Kornberg: An Ode to Green Key

We know the difference between the scope and scale of everything that whizzes through our brains and the teensy fraction of it anyone will ever understand. We know what it's like to have a head filled with thoughts that we have no idea how to condense into a coherent worldview and that we still somehow have to try to distill and convey to other people. We know that most people see us in pieces and that they never truly see what goes on inside. We know how to agonize over the part that people do see, even if it's just a small part, because why not?

We know what it's like to study the night before a test we think we're going to fail and the dread and the wanting to quit and the quitting and the pursuant indignation and disgust and desperation. We know what it's like to sit at a computer for two hours having written two sentences for a paper we just can't wrap our noggins around. We know what's it like to stay up until 4 a.m. to finish a lab report. We know what it's like to chase a brass ring that one day we know everyone will come to respect, and we know what it's like to wait for that day too.

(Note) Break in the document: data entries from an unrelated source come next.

(* ===== verification/MlsFacts.v ===== *)
(** * Reasoning about the encryption effects

    Inversion of the monad's steps, relations that actions keep, and the shape of a successful
    or failed journal row. *)
From S2P Require Import Prelude GoStrings Json Types Crypto Roster Metadata History Encryption Mls.

(** ** Inversion *)
Section Inversion.
Context {A B : Type}.

Lemma m_bind_ok (m : M A) (f : A -> M B) w b w2 : (m ≫= f) w = (Ok b, w2) ->
  exists a w1, m w = (Ok a, w1) /\ f a w1 = (Ok b, w2).
Proof.
  unfold mbind, M_bind. intros Hm. destruct (m w) as [[a|e] w1]; [|done]. by exists a, w1.
Qed.

Lemma m_bind_err (m : M A) (f : A -> M B) w e w2 : (m ≫= f) w = (Err e, w2) ->
  m w = (Err e, w2) \/ exists a w1, m w = (Ok a, w1) /\ f a w1 = (Err e, w2).
Proof.
  unfold mbind, M_bind. intros Hm. destruct (m w) as [[a|e'] w1]; [right; by exists a, w1|].
  left. by simplify_eq.
Qed.

Lemma m_step (m : M A) (f : A -> M B) w a w1 : m w = (Ok a, w1) -> (m ≫= f) w = f a w1.
Proof. unfold mbind, M_bind. by intros ->. Qed.
Lemma m_stop (m : M A) (f : A -> M B) w e w1 : m w = (Err e, w1) -> (m ≫= f) w = (Err e, w1).
Proof. unfold mbind, M_bind. by intros ->. Qed.
End Inversion.

Lemma m_ret_inv {A} (a b : A) w w2 : (mret a : M A) w = (Ok b, w2) -> b = a /\ w2 = w.
Proof. by intros [= <- <-]. Qed.
Lemma gets_inv {A} (f : cryptoState -> A) w r w2 : gets f w = (r, w2) -> r = Ok (f (w_state w)) /\ w2 = w.
Proof. by intros [= <- <-]. Qed.
Lemma now_inv w r w2 : now w = (r, w2) -> r = Ok (w_now w) /\ w2 = w.
Proof. by intros [= <- <-]. Qed.
Lemma require_ok b e w w2 : require b e w = (Ok tt, w2) -> b = true /\ w2 = w.
Proof. destruct b; [|done]. by intros [= <-]. Qed.
Lemma require_true b e w : b = true -> require b e w = (Ok tt, w).
Proof. by intros ->. Qed.
Lemma require_false b e w : b = false -> require b e w = (Err e, w).
Proof. by intros ->. Qed.
Lemma check_none o w : o = None -> check o w = (Ok tt, w).
Proof. by intros ->. Qed.
Lemma require_err b e e' w w2 : require b e w = (Err e', w2) -> b = false /\ e' = e /\ w2 = w.
Proof. destruct b; [done|]. by intros [= <- <-]. Qed.
Lemma check_ok o w w2 : check o w = (Ok tt, w2) -> o = None /\ w2 = w.
Proof. destruct o; [done|]. by intros [= <-]. Qed.
Lemma check_err o e w w2 : check o w = (Err e, w2) -> o = Some e /\ w2 = w.
Proof. destruct o; [|done]. by intros [= <- <-]. Qed.
Lemma lift_inv {A} (r : result A) w r' w2 : lift r w = (r', w2) -> r' = r /\ w2 = w.
Proof. by intros [= <- <-]. Qed.
Lemma modify_inv f w r w2 : modify f w = (r, w2) -> r = Ok tt /\ w_state w2 = f (w_state w) /\ w_disk w2 = w_disk w.
Proof. by intros [= <- <-]. Qed.
Lemma attempt_inv {A} (m : M A) w r w2 : attempt m w = (r, w2) -> exists r', m w = (r', w2) /\ r = Ok r'.
Proof. unfold attempt. destruct (m w) as [r' w1]. intros [= <- <-]. by exists r'. Qed.

Lemma random_state w r w2 : random w = (r, w2) -> w_state w2 = w_state w.
Proof. unfold random. by destruct (w_random w); intros [= <- <-]. Qed.

(** [Ok] results are of type [unit] up to their only value. *)
Ltac m_inv :=
  repeat match goal with
  | u : unit |- _ => destruct u
  | Hm : mbind _ _ _ = (Ok _, _) |- _ => apply m_bind_ok in Hm as (? & ? & ? & Hm)
  | Hm : gets _ _ = (_, _) |- _ => apply gets_inv in Hm as [? ?]; simplify_eq
  | Hm : now _ = (_, _) |- _ => apply now_inv in Hm as [? ?]; simplify_eq
  | Hm : require _ _ _ = (Ok tt, _) |- _ => apply require_ok in Hm as [? ?]; simplify_eq
  | Hm : check _ _ = (Ok tt, _) |- _ => apply check_ok in Hm as [? ?]; simplify_eq
  | Hm : lift _ _ = (_, _) |- _ => apply lift_inv in Hm as [? ?]; simplify_eq
  | Hm : mret _ _ = (Ok _, _) |- _ => apply m_ret_inv in Hm as [? ?]; simplify_eq
  | Hm : fail _ _ = (Ok _, _) |- _ => discriminate Hm
  | Hm : attempt _ _ = (_, _) |- _ => apply attempt_inv in Hm as (? & ? & ?); simplify_eq
  end.

Ltac m_pairs := repeat (match goal with p : (_ * _)%type |- _ => destruct p end; m_inv).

We know what it's like to shotgun a beer and then another while we wait for pong and then play a game and feel our bodies get heavy and our heads hurt and our faces and stomachs get hot. We know what it's like when time slows down and speeds up all at once. We know what it's like when the alcohol crosses the blood brain barrier and excites GABA, the body's inhibitory neurotransmitter. We know what it's like to wake up the next morning with a mouth drier than sandpaper.

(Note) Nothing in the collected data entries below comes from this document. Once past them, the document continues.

(* ===== verification/Groups.v ===== *)
(** * Sealing, opening and changing an encrypted group

    The rest of [cmd/tincan/encryption_mls.go] ([sealMLS], [openMLSPayload], [ensureMLS],
    [changeMLSRoster]), the room policy of [encryption_room_policy.go], and the rotation and
    history transfer of [encryption_history.go]. [ensureMLS] and [changeMLSRoster] call each
    other; the recursion is on the number of answers the server still gives. *)
From stdpp Require Import sorting.
From S2P Require Import Prelude GoStrings Json Types Crypto Roster Metadata History Encryption Mls.

Section Groups.
Context `{!Primitives}.
Variable ToLower : string -> string.

(** ** Payloads *)
Definition payload_limit (kind : string) : Z :=
  if bool_decide (kind = "file") then MaxFileBytes + 1024 else MaxPlaintextBytes.

(** The envelope before its capsule: bound to the roster, with the sealed payload. *)
Definition bind_envelope (r : Roster) (e : Envelope) : Envelope :=
  set_Binding (if bool_decide (env_Kind e = "") then "message" else env_Kind e) 2 (ro_Epoch r) (Roster_Hash r) e.

(** The payload under a fresh key, and the key. *)
Definition seal_payload (e : Envelope) (plain : string) : M (Envelope * string) :=
  key ← random;
  nonce ← random;
  c ← lift (SealLocal key nonce plain (MessageID e));
  mret (set_PayloadHash (PayloadHash c) (set_Sealed c (env_Signature e) e), key).

Definition private_group (private : bool) : M unit :=
  s ← gets id;
  if private && bool_decide (cs_PrivateMLS s = "") then
    out ← mlsCall "create" "" "" "" true; modify (put_PrivateMLS (rp_State out))
  else mret tt.

(** What the capsule carries: in a room of a legacy workspace the key, encrypted to the room. *)
Definition wrap_key (r : Roster) (e : Envelope) (key : string) : M (Envelope * string) :=
  s ← gets id;
  let room := ChannelRoom r (env_ChannelID e) in
  if bool_decide (room <> "") then
    require (RoomHas r room (cs_AgentID s)) "this device is not a member of the encrypted room";;
    if bool_decide (cs_RoomID s <> "") then mret (set_Room true room e, key)
    else
      x ← random;
      k ← lift (Encrypt x key (RoomDevices r room));
      mret (set_Room (env_RoomGroup e) room e, k)
  else mret (e, key).

Definition sealMLS (e : Envelope) (r : Roster) (plain : string) : M Envelope :=
  s ← gets id;
  require ((ro_Protocol r =? 2) && bool_decide (Roster_Hash r = Roster_Hash (cs_ActiveRoster s)))
    "synchronize MLS membership before sending";;
  let e := bind_envelope r e in
  require (len plain <=? payload_limit (env_Kind e)) "encrypted payload too large";;
  '(e, key) ← seal_payload e plain;
  let private := is_private (env_ChannelID e) in
  require (negb private || own_private (cs_AgentID s) (env_ChannelID e))
    "private history belongs to another runtime";;
  private_group private;;
  '(e, capsuleKey) ← wrap_key r e key;
  out ← mlsCall "encrypt" capsuleKey (MLSContext e) "" private;
  e ← lift (SignMLS (cs_Identity s) (set_Capsule (rp_Data out) e));
  archivePut ToLower e (mkArchiveEntry key (if bool_decide (env_Kind e = "message") then plain else ""));;
  consume e;;
  keep_state private (rp_State out);;
  mret e.

Definition openMLSPayload (e : Envelope) : M string :=
  s ← gets id;
  require (negb (bool_decide (is_Some (cs_Rejected s !! rejectedEnvelopeID e)))) ErrMLSApplicationRejected;;
  require (negb (bool_decide (env_Ciphertext e = "")) && bool_decide (PayloadHash (env_Ciphertext e) = env_PayloadHash e))
    "encrypted payload hash mismatch";;
  found ← archiveGet e;
  entry ← match found with
          | Some entry => mret entry
          | None =>
              syncMLS ToLower;;
              found ← archiveGet e;
              match found with
              | Some entry => mret entry
              | None => fail "message key unavailable; synchronize this device or restore its history archive"
              end
          end;
  plain ← lift (OpenLocal (ae_Key entry) (env_Ciphertext e) (MessageID e));
  (if bool_decide (env_Kind e = "message") && bool_decide (ae_Payload entry = "")
   then archivePut ToLower e (mkArchiveEntry (ae_Key entry) plain) else mret tt);;
  mret plain.

(** ** Room policy *)
(** [cloneRoomMembers]: a nil map becomes an empty one. *)
Definition cloneRoomMembers (m : option (gmap string (list string))) : gmap string (list string) := default ∅ m.
Definition sort_ids (l : list string) : list string := merge_sort String.le l.

Definition loadInitialRoomPolicy (r : Roster) : M Roster :=
  '(members, channels) ← ask GetRoomPolicy as_policy;
  let kept := (fun ids => sort_ids (filter (fun id => is_Some (Roster_Device r id)) ids)) <$> members in
  mret (if bool_decide (kept = ∅) then set_Rooms None None r else set_Rooms (Some kept) channels r).

(** ** Membership changes *)
(** The devices of [next] that were not in [old]. *)
Definition added (old next : Roster) : list Device :=
  filter (fun d => Roster_Device old (dev_AgentID d) = None) (ro_Members next).

(** The MLS operation of a change: its name, key package and member key. *)
Definition change_step (old next : Roster) (requestID revoke : string) : result (string * string * string) :=
  if bool_decide (requestID <> "") then
    match last (added old next) with
    | Some d => Ok ("add", dev_KeyPackage d, dev_SigningKey d)
    | None => Ok ("add", "", "")
    end
  else if bool_decide (revoke <> "") then
    match Roster_Device old revoke with
    | Some d => Ok ("remove", "", dev_SigningKey d)
    | None => Err "device missing"
    end
  else Ok ("update", "", "").

Definition note_committed (old next : Roster) (requestID : string) (s : cryptoState) : cryptoState :=
  if bool_decide (requestID <> "")
  then put_CommittedAdmissions (cs_CommittedAdmissions s ∪ list_to_set (Fingerprint <$> added old next)) s
  else s.

(** [changeMLSRoster], with the [ensureMLS] it ends in. *)
Definition change_with (ensure : Z -> M unit) (old next : Roster) (requestID revoke : string) : M unit :=
  '(op, data, member) ← lift (change_step old next requestID revoke);
  s ← gets id;
  out ← mlsCall op data "" member false;
  next ← lift (Roster_Sign (set_Commit (rp_Data out) (rp_Welcome out) next) (cs_Identity s));
  modify (fun s => put_PendingRoster (Some (mkPendingRoster next requestID)) (put_MLS (rp_State out) s));;
  modify (note_committed old next requestID);;
  save_state;;
  r ← attempt (ensure (ro_Epoch old));
  match r with
  | Ok _ => mret tt
  | Err e => fail ("membership update pending: " +:+ e)
  end.

(** The next epoch of a roster. *)
Definition succeed (r : Roster) (next : Roster) : Roster :=
  set_Link (int_incr (ro_Epoch next)) (Roster_Hash r) next.

(** The first roster, made by the creator. *)
Definition create_group : M unit :=
  s ← gets id;
  require (bool_decide (public_half (id_SigningKey (cs_Identity s)) = cs_Root s)) "creator has not initialized MLS";;
  out ← mlsCall "create" "" "" "" false;
  modify (put_MLS (rp_State out));;
  d ← lift (device_of s (cs_AgentID s));
  let plain := if bool_decide (cs_RoomID s <> "") then [] else cs_InitialPlainChannels s in
  let r := mkRoster (cs_RoomID s) None None plain 0 (cs_WorkspaceID s) 1 "" [d] "" 2 "" "" in
  r ← (if bool_decide (cs_RoomID s = "") then loadInitialRoomPolicy r else mret r);
  r ← lift (Roster_Sign r (cs_Identity s));
  modify (put_PendingRoster (Some (mkPendingRoster r "")));;
  save_state.

(** Publishing a staged roster; a definitive rejection of a change discards it. *)
Definition publish : M unit :=
  s ← gets id;
  match cs_PendingRoster s with
  | None => mret tt
  | Some p =>
      r ← attempt (call (PostRoster p));
      match r with
      | Ok _ => mret tt
      | Err e =>
          (if (1 <? ro_Epoch (pr_Roster p)) && existsb (has_code e) definitive_codes then
             out ← mlsCall "discard" "" "" "" false;
             modify (fun s => put_PendingRoster None (put_MLS (rp_State out) s));;
             save_state
           else mret tt);;
          fail e
      end
  end.

Definition day : Z := 24 * 3600 * 10 ^ 9.
Definition update_due (now : Z) (s : cryptoState) : bool :=
  (100 <=? cs_MessagesSinceUpdate s)
  || (negb (cs_LastMLSUpdate s =? 0) && (day <=? now - cs_LastMLSUpdate s)).

Fixpoint ensure_fuel (fuel : nat) (remoteEpoch : Z) : M unit :=
  match fuel with
  | O => fail errFuel
  | S n =>
      historyKey;;
      s ← gets id;
      require (cs_Epoch s <=? remoteEpoch) errRollback;;
      (if bool_decide (cs_PendingRoster s = None) && (remoteEpoch =? 0) then create_group else mret tt);;
      publish;;
      syncMLS ToLower;;
      r ← cryptoRoster 0;
      s ← gets id;
      require ((cs_MLSEpoch s =? ro_Epoch r) && bool_decide (Roster_Hash (cs_ActiveRoster s) = Roster_Hash r))
        "encryption synchronization incomplete; retry before sending";;
      let local := local_device s in
      require (match Roster_Device r (cs_AgentID s) with
               | Some own => bool_decide (Fingerprint own = Fingerprint local)
               | None => false
               end) "this device is not in verified MLS membership";;
      t ← now;
      if bool_decide (dev_SigningKey local = cs_Root s) && update_due t s
      then change_with (ensure_fuel n) r (succeed r r) "" ""
      else mret tt
  end.

Definition ensureMLS (remoteEpoch : Z) : M unit := fun w => ensure_fuel (S (length (w_net w))) remoteEpoch w.
Definition changeMLSRoster (old next : Roster) (requestID revoke : string) : M unit :=
  change_with ensureMLS old next requestID revoke.

Definition registerEncryptedRoom (rid : string) : M unit :=
  s ← gets id;
  let old := cs_ActiveRoster s in
  if RoomHas old rid (cs_AgentID s) then mret tt else
  let members := cloneRoomMembers (ro_RoomMembers old) in
  next ← (if bool_decide (ro_RoomMembers old = None)
          then loadInitialRoomPolicy (set_Rooms (Some members) (ro_RoomChannels old) old)
          else mret (set_Rooms (Some (<[rid := [cs_AgentID s]]> members)) (ro_RoomChannels old) old));
  changeMLSRoster old (succeed old next) "" "".

(** [ensureCrypto] for MLS groups, from the saved identity on ([encryption.go]). *)
Definition resume_join : M unit :=
  s ← gets id;
  if bool_decide (cs_RoomJoinReceipt s <> "") then
    '(status, room) ← ask (PostJoinStatus (cs_RoomJoinReceipt s)) as_join;
    require (bool_decide (status = "joined"))
      ("room admission is " +:+ status +:+ "; resume after the creator admits this device");;
    require (bool_decide (room = cs_RoomID s)) "room admission scope changed";;
    modify (put_RoomJoinReceipt "")
  else mret tt.

(** The first encrypted room whose pinned root is ours. *)
Fixpoint find_room (l : list roomInfo) : M unit :=
  match l with
  | [] => mret tt
  | x :: l =>
      if negb (HasPrefix (rm_ID x) "rm_mls_") then find_room l else
      a ← attempt (call (GetStatus (rm_ID x)));
      s ← gets id;
      match a with
      | Ok (AnsStatus _ root _) =>
          if bool_decide (root = cs_Root s) then modify (put_RoomID (rm_ID x));; save_state
          else find_room l
      | _ => find_room l
      end
  end.

Definition ensureCrypto : M unit :=
  resume_join;;
  '(agent, workspace, admin) ← ask GetMe as_me;
  s ← gets id;
  require (bool_decide (cs_WorkspaceID s = "")
           || (bool_decide (cs_WorkspaceID s = workspace) && bool_decide (cs_AgentID s = agent)))
    "encryption identity does not match this connection";;
  modify (put_Identified workspace agent);;
  s ← gets id;
  (if bool_decide (cs_RoomID s = "") && (cs_Epoch s =? 0) && bool_decide (cs_PendingRoster s = None)
   then rooms ← ask GetRooms as_rooms; find_room rooms else mret tt);;
  s ← gets id;
  '(epoch, root, protocol) ← ask (GetStatus (cs_RoomID s)) as_status;
  s ← gets id;
  require (bool_decide (root = cs_Root s)) "workspace encryption identity changed";;
  require (protocol =? cs_Protocol s) "workspace encryption protocol changed; no downgrade is allowed";;
  if cs_Protocol s =? 2 then
    ensureMLS epoch;;
    s ← gets id;
    if bool_decide (cs_PendingRoom s <> "") && bool_decide (cs_RoomID s = "")
    then registerEncryptedRoom (cs_PendingRoom s);; modify (put_PendingRoom "") else mret tt
  else
    (if epoch =? 0 then
       d ← lift (identity_device (cs_Identity s) (cs_AgentID s));
       require (admin && bool_decide (dev_SigningKey d = cs_Root s))
         "creator has not initialized encrypted membership";;
       r ← lift (Roster_Sign (mkRoster "" None None [] 0 (cs_WorkspaceID s) 1 "" [d] "" 0 "" "") (cs_Identity s));
       _ ← call (PostAgeRoster r None); mret tt
     else mret tt);;
    r ← cryptoRoster 0;
    s ← gets id;
    let local := match identity_device (cs_Identity s) (cs_AgentID s) with
                 | Ok d => d | Err _ => mkDevice "" "" "" 0 "" end in
    require (match Roster_Device r (cs_AgentID s) with
             | Some d => bool_decide (Fingerprint d = Fingerprint local)
             | None => false
             end) "this device is not in the trusted encryption membership".

(** [rotateMLS]. *)
Definition rotateMLS : M unit :=
  ensureCrypto;;
  s ← gets id;
  require ((cs_Protocol s =? 2) && bool_decide (public_half (id_SigningKey (cs_Identity s)) = cs_Root s))
    "use the MLS workspace creator to rotate the group";;
  let old := cs_ActiveRoster s in
  changeMLSRoster old (succeed old old) "" "".

(** ** [withCrypto]: under the file lock, on the state on disk, saved whatever happens *)
Definition withCrypto {A} (fn : M A) (server : string) : M A := fun w =>
  let st := w_disk w in
  let w := mkWorld st (w_disk w) (w_history w) (w_saves w) (w_net w) (w_random w) (w_now w) (w_log w) (w_files w) (w_groups w) in
  match identity_device (cs_Identity st) (cs_AgentID st) with
  | Err e => (Err e, w)
  | Ok _ =>
      if bool_decide (cs_Server st <> server) then (Err "encryption identity belongs to another server", w) else
      let '(v, w) := fn w in
      let '(saved, w) := save_state w in
      (match v, saved with Ok a, Ok _ => Ok a | Ok _, Err e => Err e | Err e, _ => Err e end, w)
  end.
End Groups.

We know why most people do their most serious black-out drinking and drug abusing and debauched canoodling while they're in college. We know that some part of us is still young and scared and that we're dealing with our anxieties in a uniquely adolescent way. We know that this has nothing to do with frats and that the same problems exist at other schools and that in fact frats here probably just make the whole process more fun and safe and easy to monitor. We know that the guys tossing their cookies in trashcans at 3 a.m. on Saturday night are at some level just trying to escape from the stuff that any good upbringing has conditioned them to think about. We know that's what this weekend is partly for and we know that when every generation of adults observes the next's shenanigans they adjust their glasses and shake their heads and exclaim that for the love of God something must be done.

But we also know that this weekend and others like it are about more than ignoring GPAs, or acne, or worldviews, or how many Advil we'll need in the morning, or what the hell we'll do after graduation, and that they're really about being the kind of person who can have fun without having to replay things in his head afterwards to enjoy them.

We know that weekends like this are in the end truly about being with friends and being ridiculous with friends and being outside and enjoying Dartmouth and the sun and the barbecue and the Block Party and the beer and our lives, here because we can. We know this weekend is about tradition and coming together and green and alums and (for some) getting ready to say goodbye and giving it one last hurrah because even though weekends like these cannot sustain us over the long haul not in the same way that love or fiction or music or sports or religion or business or whatever else works for each of us individually can we also know that in some visceral way they are almost as important.